I'd suggest drawing a diagram of classes and a diagram of use cases to check the current state of it. After that, we could consider rewriting/simplifying logging to solve all described problems.

denis-tingaikin avatar Oct 25 '22 14:10 denis-tingaikin

I'd suggest drawing a diagram of classes and a diagram of use cases to check the current state of it. After that, we could consider rewriting/simplifying logging to solve all described problems.

Sounds good. When will it be ready?

uablrek avatar Oct 25 '22 16:10 uablrek

Hello, We are trying to test setting different timezones for NSM and the current way of printing timestamps in the logs is confusing. It would be really great if the log messages would be well segmented, so that it could be paresed by other services (i.e. FluentBit) easily.

I'm thinking about something like this:

Current log message: Nov 2 20:44:59.677[36m [INFO] [cmd:/bin/forwarder] [0mexecuting phase 2: run vpp and get a connection to it (time since start: 2.053701ms)

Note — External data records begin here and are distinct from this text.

Lemma eval_model_whole_test_set_witness :
  length (label ToyData.uneven) <> length (image ToyData.uneven)
  /\ length (label ToyData.uneven) <> 1%nat
  /\ length (image ToyData.uneven) <> 1%nat
  /\ eval_model (of_Z 1) ToyData.uneven
     = inl (LibraryError "jax: incompatible shapes for broadcasting")
  /\ length (label Toy.dataset) = length (image Toy.dataset)
  /\ exists la, eval_model (of_Z 1) Toy.dataset = inr la.
Proof.
  assert (Hne : length (label ToyData.uneven) <> length (image ToyData.uneven))
    by (vm_compute; discriminate).
  assert (Hl : length (label ToyData.uneven) <> 1%nat) by (vm_compute; discriminate).
  assert (Hi : length (image ToyData.uneven) <> 1%nat) by (vm_compute; discriminate).
  assert (Heq : length (label Toy.dataset) = length (image Toy.dataset)) by reflexivity.
  split; [exact Hne|]. split; [exact Hl|]. split; [exact Hi|]. split.
  - exact (proj1 (proj2 (@eval_model_whole_test_set float32 scalar Toy.two_devices
                           Toy.framework toy_shapes (of_Z 1) ToyData.uneven)) Hne Hl Hi).
  - split; [exact Heq|].
    exact (proj1 (@eval_model_whole_test_set float32 scalar Toy.two_devices
                    Toy.framework toy_shapes (of_Z 1) Toy.dataset) Heq).
Defined.

End ToyEdgeRuns.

Future log message: {"timestamp": "2022-11-02T20:44:59.677Z", "severity": "info", "binary": "/bin/forwarder", "phase": "2", "message": "run vpp and get a connection to it (time since start: 2.053701ms)"}

richardstone avatar Nov 03 '22 08:11 richardstone

The PR https://github.com/networkservicemesh/sdk/pull/1348 adds a settable NSM-logger. You can configure it with a structured logging format of your preference. Initiate your code with something like;

	if config.LogLevel == "TRACE" {
		nsmlog.EnableTracing(true)
		// Work-around for hard-coded logrus dependency in NSM
		logrus.SetLevel(logrus.TraceLevel)
	}
	logger.Info("NSM trace", "enabled", nsmlog.IsTracingEnabled())
	nsmlogger := log.NSMLogger(logger)
	nsmlog.SetGlobalLogger(nsmlogger)
	ctx = nsmlog.WithLog(ctx, nsmlogger)

The logger should be set as the global logger and added to the context passed to NSM.

We use the zap logger, but you can probably adapt another structured logger easily. Below is our code for an NSMLogger (narrowed) as an example.

The NSM programs themselves can't be configured to use a structured logger yet. We needed to set it in our NSE/NSC code for starters.

NSM-logger example
import "go.uber.org/zap"

// NSM logger;

type nsmLogger struct {
	z *zap.Logger
	s *zap.SugaredLogger
}

func (l *nsmLogger) Info(v ...interface{}) {
	l.s.Info(v...)
}
func (l *nsmLogger) Infof(format string, v ...interface{}) {
	l.s.Infof(format, v...)
}
func (l *nsmLogger) Warn(v ...interface{}) {
	l.s.Info(v...)
}
func (l *nsmLogger) Warnf(format string, v ...interface{}) {
	l.s.Infof(format, v...)
}
func (l *nsmLogger) Error(v ...interface{}) {
	l.s.Error(v...)
}
func (l *nsmLogger) Errorf(format string, v ...interface{}) {
	l.s.Errorf(format, v...)
}
func (l *nsmLogger) Fatal(v ...interface{}) {
	l.s.Fatal(v...)
}
func (l *nsmLogger) Fatalf(format string, v ...interface{}) {
	l.s.Fatalf(format, v...)
}
func (l *nsmLogger) Debug(v ...interface{}) {
	l.s.Debug(v...)
}
func (l *nsmLogger) Debugf(format string, v ...interface{}) {
	l.s.Debugf(format, v...)
}
func (l *nsmLogger) Trace(v ...interface{}) {
	if l.z.Core().Enabled(-2) {
		l.s.Debug(v...)
	}
}
func (l *nsmLogger) Tracef(format string, v ...interface{}) {
	if l.z.Core().Enabled(-2) {
		l.s.Debugf(format, v...)
	}
}
func (l *nsmLogger) Object(k, v interface{}) {
	l.z.Info("Object", zap.Any(fmt.Sprintf("%v", k), v))
}
func (l *nsmLogger) WithField(key, value interface{}) nsmlog.Logger {
	z := l.z.With(zap.Any(fmt.Sprintf("%v", key), value))
	return &nsmLogger{
		z: z,
		s: z.Sugar(),
	}
}

uablrek avatar Nov 03 '22 09:11 uablrek